(* ===== verification/CfmlParserTotal.v ===== *)
(** * CfmlParserTotal: every function of the CFML expression parser returns *)

From Stdlib Require Import Strings.Ascii.
From stdpp Require Import base list numbers strings.
From S2P Require Import Prelude Text Float64 Value QoqLexer CfmlLexer CfmlLexerFacts CfmlNames CfmlNamesFacts CfmlAst CfmlParser CfmlParserFacts.
Local Open Scope nat_scope.
Local Open Scope st_scope.

Section Operators.
Context (tokens : list token_with_loc) (Hw : well_ended tokens).
Local Notation total := (total tokens).

Lemma total_count n t : total n keeps (count_chain_term tokens t).
Proof. start. unfold count_chain_term. go. arith. Qed.
#[local] Hint Resolve total_count : total.

Lemma total_than_op n w a b : total n finds (than_op tokens w a b).
Proof.
  start. unfold than_op, match_or_equal_to_suffix. go; arith.
Qed.

#[local] Hint Resolve total_than_op : total.

Lemma total_comparison_op n : total n finds (cf_comparison_op tokens).
Proof.
  start. unfold cf_comparison_op. go; arith.
Qed.

Lemma total_equality_op n : total n finds (equality_op tokens).
Proof.
  start. unfold equality_op. go; arith.
Qed.

Lemma total_contains_op n : total n finds (contains_op tokens).
Proof.
  start. unfold contains_op. go; arith; cbn; lia.
Qed.

Section Chain.
Context {B : Type} (n : nat) (operand : ST pstate cf_parse_error (cf_expr B)).
Context (op : ST pstate cf_parse_error (option cf_binary_op)).
Context (Hoperand : total n (reads tokens) operand).
Context (Hop : forall m, total m finds op).

Lemma total_chain fuel terms lhs s0 s : ok tokens s -> after tokens s0 s -> budget tokens s < n ->
  length tokens <= fuel + pa_current s -> plain lhs ->
  runs tokens s0 (chain tokens fuel operand op terms lhs) s (fun e s' => after tokens s s' /\ plain e).
Proof.
  revert s terms lhs. induction fuel as [|fuel IH]; intros s terms lhs Hs H0 Hb Hf Hl; [arith|]. cbn [chain].
  go.
  - eapply runs_mono; [apply IH; try done; arith|]. intros e s'' [? ?]. split; [arith|done].
  - split; [arith|done].
Qed.
End Chain.

Lemma total_level {B} n (operand : ST pstate cf_parse_error (cf_expr B)) op :
  total n (reads tokens) operand -> (forall m, total m finds op) ->
  total n (reads tokens) (op_level tokens operand op).
Proof.
  intros Ho Hop. start. unfold op_level. call. states. eapply runs_mono.
  - apply (total_chain n); try done; arith.
  - intros e s'' [? ?]. arith.
Qed.
End Operators.

#[export] Hint Resolve total_count total_comparison_op total_equality_op total_contains_op : total.

(** ** Names *)

Lemma tag_name_ascii w : str_is_ascii w = true -> tag_name w <> Panic.
Proof.
  intros H. unfold tag_name. rewrite as_bytes_ascii by done. unfold str_is_ascii, is_ascii in H.
  destruct w as [|a [|b [|c w]]]; try done. cbn [length Nat.leb]. cbn [forallb] in H.
  apply andb_true_iff in H as [-> H]. apply andb_true_iff in H as [-> _]. done.
Qed.

Lemma plain_identifier {B} w loc : str_is_ascii w = true -> plain (B := B) (XIdentifier w loc).
Proof. apply tag_name_ascii. Qed.

Definition ascii_words (table : list (cf_token * string)) : bool := forallb (fun e => str_is_ascii (lit e.2)) table.

Lemma word_of_ascii table t w : ascii_words table = true -> word_of table t = Some w -> str_is_ascii (lit w) = true.
Proof.
  unfold ascii_words, word_of. rewrite forallb_forall. intros H (e & Hf & ->)%fmap_Some.
  apply find_some in Hf as [Hf _]. by apply H in Hf.
Qed.

Lemma consumed_ascii raws w s : Forall (fun e => str_is_ascii e.2 = true) raws -> str_is_ascii (lit w) = true ->
  str_is_ascii (consumed_keyword_name raws w s) = true.
Proof.
  intros Hr Hl. unfold consumed_keyword_name. destruct (pa_current s); [done|].
  destruct (binary_search_by_key _ raws) as [i|]; [|done]. destruct (raws !! i) as [e|] eqn:E; [|done].
  by eapply Forall_lookup_1 in Hr.
Qed.

(** What calls the parser of blocks: a function or an arrow with a body. *)
Definition has_function (tokens : list token_with_loc) : Prop :=
  exists t, t ∈ tokens /\ (tl_token t = TkFunction \/ tl_token t = TkFatArrow).

Lemma arrow_ahead_elem ts d : arrow_ahead ts d = true -> exists t, t ∈ ts /\ tl_token t = TkFatArrow.
Proof.
  revert d. induction ts as [|t ts IH]; intros d; cbn [arrow_ahead]; [done|].
  assert (Hr : forall d, arrow_ahead ts d = true -> exists u, u ∈ t :: ts /\ tl_token u = TkFatArrow).
  { intros d' (u & Hu & Eu)%IH. exists u. split; [by right|done]. }
  destruct (tl_token t); try apply Hr; (destruct (_ =? 0)%Z; [|apply Hr]);
    (destruct ts as [|u us]; [done|]); intros E%bool_decide_eq_true; exists u; (split; [|done]); right; by left.
Qed.

Section Layer.
Context {U : Unicode} {B : Type} (tokens : list token_with_loc) (raws : list (N * str)).
Context (parse_block : ST pstate cf_parse_error B).
Context (sub_parse : str -> outcome cf_parse_error (option (cf_expr B))).
Local Notation total := (total tokens).
Local Notation reads := (reads tokens).

Context (Hw : well_ended tokens).
Context (r : entries (B := B)) (n : nat).
Context (Hexpr : total n reads (r_expression r)).
Context (Hassign : total (pred n) reads (r_assignment_rhs r)).
Context (Htern : total (pred n) reads (r_ternary r)).
Context (Hnot : total (pred n) reads (r_not r)).
Context (Hunary : total (pred n) reads (r_unary r)).
Context (Hprim : total (pred n) reads (r_primary r)).
#[local] Hint Resolve total_unwrap_or : total.

(** ** Parameters *)

Lemma key_next s s' k : pa_current s' = S (pa_current s) -> key_string tokens s' k = key_string tokens s (S k).
Proof. intros H. unfold key_string. by rewrite (peek_next tokens s s'). Qed.

Lemma annotations_run fuel acc s0 s : ok tokens s -> after tokens s0 s -> budget tokens s < n ->
  length tokens <= fuel + pa_current s ->
  runs tokens s0 (param_annotations tokens r fuel acc) s (fun _ s' => after tokens s0 s').
Proof.
  revert s acc. induction fuel as [|fuel IH]; intros s acc Hs H0 Hb Hf; [arith|]. cbn [param_annotations].
  go1. go1; [|go; arith].
  assert (S (pa_current s) < length tokens).
  { apply inside; [done..|]. intros E. unfold key_string in Heqo. by rewrite E in Heqo. }
  go; try (apply IH; solve [arith]); try (arith; fail); [].
  exfalso. match goal with H : peek tokens s 1 = TkColon |- _ => rename H into Hc end.
  match goal with H : S (pa_current s) < _ -> _, H' : S (pa_current s') < _ -> _ |- _ =>
    specialize (H ltac:(done)); rename H into Hn1; rename H' into Hn2 end.
  rewrite <-(peek_next tokens s s' 0 Hn1) in Hc.
  specialize (Hn2 ltac:(apply inside; [done..|congruence])).
  rewrite <-(key_next s s' 1 Hn1), <-(key_next s' _ 0 Hn2) in *.
  match goal with H : bool_decide _ = true |- _ => apply bool_decide_eq_true in H as [? ?] end. congruence.
Qed.

Lemma total_annotations : total n keeps (param_annotations tokens r (S (length tokens)) []).
Proof. start. eapply runs_mono; [apply annotations_run; try done; arith|]. arith. Qed.

Lemma suffixes_run fuel first s0 s : ok tokens s -> after tokens s0 s -> length tokens <= fuel + pa_current s ->
  runs tokens s0 (array_suffixes tokens fuel first) s (fun _ s' => after tokens s0 s').
Proof.
  revert s first. induction fuel as [|fuel IH]; intros s first Hs H0 Hf; [arith|]. cbn [array_suffixes].
  go; try (apply IH; solve [arith]); arith.
Qed.

Lemma total_suffixes m first : total m keeps (array_suffixes tokens (S (length tokens)) first).
Proof. start. eapply runs_mono; [apply suffixes_run; try done; arith|]. arith. Qed.
#[local] Hint Resolve total_annotations total_suffixes : total.

Lemma total_parse_param :
  total n (fun s _ s' => is_param_word (peek tokens s 0) = true -> pa_current s < pa_current s') (parse_param tokens raws r).
Proof.
  start. unfold parse_param. go; arith.
Qed.
#[local] Hint Resolve total_parse_param : total.

Lemma params_run fuel acc s0 s : ok tokens s -> after tokens s0 s -> budget tokens s < n ->
  length tokens + (if is_param_word (peek tokens s 0) then 0 else 1) <= fuel + pa_current s ->
  runs tokens s0 (params_loop tokens raws r fuel acc) s (fun _ s' => after tokens s0 s').
Proof.
  revert s acc. induction fuel as [|fuel IH]; intros s acc Hs H0 Hb Hf; [arith|].
  cbn [params_loop]. call. go; try done.
  - apply IH; try done; arith.
  - apply IH; try done; [arith|].
    match goal with H : _ || _ || _ = false |- _ => apply orb_false_iff in H as [_ Hx%negb_false_iff] end.
    apply orb_true_iff in Hx as [Hx|Hx]; [|apply check_inside in Hx as [_ Hx]; [|done..]]; rewrite Hx; arith.
Qed.

Lemma total_param_list : total n keeps (parse_param_list tokens raws r).
Proof.
  start. unfold parse_param_list. go; [arith|]. eapply runs_mono; [apply params_run; try done|]; arith.
Qed.
#[local] Hint Resolve total_param_list : total.

(** ** Arguments *)

Lemma total_equal_or_colon m : total m advances (equal_or_colon tokens).
Proof. start. unfold equal_or_colon. go; arith. Qed.
#[local] Hint Resolve total_equal_or_colon : total.

Lemma runs_go_back {A} s0 c (k : unit -> ST pstate cf_parse_error A) s Q :
  runs tokens s0 (k tt) (set_current c s) Q ->
  runs tokens s0 (st_bind (fun s => (set_current c s, Ok tt)) k) s Q.
Proof. done. Qed.

Lemma total_paren_named : total n (fun s _ s' => paren_named tokens s = true -> pa_current s < pa_current s')
  (parse_paren_named tokens raws r).
Proof.
  start. unfold parse_paren_named. go.
  - unfold paren_named. arith.
  - apply runs_go_back. eapply runs_total; [exact Hexpr|arith..|]. intros. apply runs_ret.
    unfold paren_named. split; [arith|]. intros Hp. peeks. arith.
Qed.
#[local] Hint Resolve total_paren_named : total.

Lemma total_argument : total (pred n) (moves tokens) (parse_argument tokens raws r).
Proof.
  start. unfold parse_argument. go; arith.
Qed.
#[local] Hint Resolve total_argument : total.

Lemma arguments_run fuel oc acc s0 s : ok tokens s -> after tokens s0 s -> budget tokens s < pred n ->
  length tokens <= fuel + pa_current s ->
  runs tokens s0 (arguments_loop tokens raws r fuel oc acc) s (fun _ s' => after tokens s0 s').
Proof.
  revert s acc. induction fuel as [|fuel IH]; intros s acc Hs H0 Hb Hf; [arith|]. cbn [arguments_loop].
  go; try (apply IH; solve [arith]); try done.
  match goal with H : named_binding_ahead _ _ = true |- _ => apply andb_true_iff in H as [Hn _] end.
  assert (S (pa_current s') < length tokens).
  { apply inside; [done..|]. intros E. by rewrite E in Hn. }
  apply IH; arith.
Qed.

Lemma total_arguments_inner oc : total (pred n) keeps (parse_arguments_inner tokens raws r oc).
Proof.
  start. unfold parse_arguments_inner. go; [arith|]. apply runs_bind. eapply runs_mono.
  - apply arguments_run; try done; arith.
  - intros a s' Ha. go. arith.
Qed.
#[local] Hint Resolve total_arguments_inner : total.

Lemma total_arguments : total (pred n) keeps (parse_arguments tokens raws r).
Proof. apply total_arguments_inner. Qed.
#[local] Hint Resolve total_arguments : total.

Lemma total_closed_arguments : total (pred n) keeps (closed_arguments tokens raws r).
Proof. start. unfold closed_arguments. go. arith. Qed.
#[local] Hint Resolve total_closed_arguments : total.

(** ** Arguments of [throw] *)

Lemma throw_attrs_run fuel acc s0 s : ok tokens s -> after tokens s0 s -> budget tokens s < n ->
  length tokens <= fuel + pa_current s ->
  runs tokens s0 (throw_named_attrs tokens raws r fuel acc) s (fun _ s' => after tokens s0 s').
Proof.
  revert s acc. induction fuel as [|fuel IH]; intros s acc Hs H0 Hb Hf; [arith|]. cbn [throw_named_attrs].
  go; try (apply IH; solve [arith]); done.
Qed.

Lemma total_throw_arguments loc : total (pred n) keeps (parse_throw_call_arguments tokens raws r loc).
Proof.
  start. unfold runs at 1, parse_throw_call_arguments.
  destruct (throw_pair_ahead tokens s); [|by apply total_arguments].
  pose proof (throw_attrs_run (S (length tokens)) [] s s Hs H0 ltac:(arith) ltac:(lia)) as Ht. unfold runs in Ht.
  destruct (throw_named_attrs _ _ _ _ _ s) as [s1 [named|e|]]; [destruct (check tokens TkRParen s1); [arith|]| |done].
  all: assert (Hb1 : budget tokens (set_current (pa_current s) s1) < pred n) by arith.
  all: assert (Hs1 : ok tokens (set_current (pa_current s) s1)) by arith.
  all: pose proof (total_arguments _ Hs1 Hb1) as Ha; unfold runs in Ha.
  all: destruct (parse_arguments _ _ _ _) as [s2 [args|e2|]]; [| |done]; arith.
Qed.

(** ** Literals *)

Lemma total_pair_value key : total n keeps (pair_value tokens r key).
Proof. start. unfold pair_value. go; arith. Qed.

Lemma total_spread_pair : total n (moves tokens) (spread_pair r).
Proof. start. unfold spread_pair. go. arith. Qed.
#[local] Hint Resolve total_throw_arguments total_pair_value total_spread_pair : total.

···

When a line of the records includes "keeps", that line belongs in the answer.

- **SOLUTION FOR THIS TASK**:
Lemma total_count n t : total n keeps (count_chain_term tokens t).
Lemma total_annotations : total n keeps (param_annotations tokens r (S (length tokens)) []).
Lemma total_suffixes m first : total m keeps (array_suffixes tokens (S (length tokens)) first).
Lemma total_param_list : total n keeps (parse_param_list tokens raws r).
Lemma total_arguments_inner oc : total (pred n) keeps (parse_arguments_inner tokens raws r oc).
Lemma total_arguments : total (pred n) keeps (parse_arguments tokens raws r).
Lemma total_closed_arguments : total (pred n) keeps (closed_arguments tokens raws r).
Lemma total_throw_arguments loc : total (pred n) keeps (parse_throw_call_arguments tokens raws r loc).
Lemma total_pair_value key : total n keeps (pair_value tokens r key).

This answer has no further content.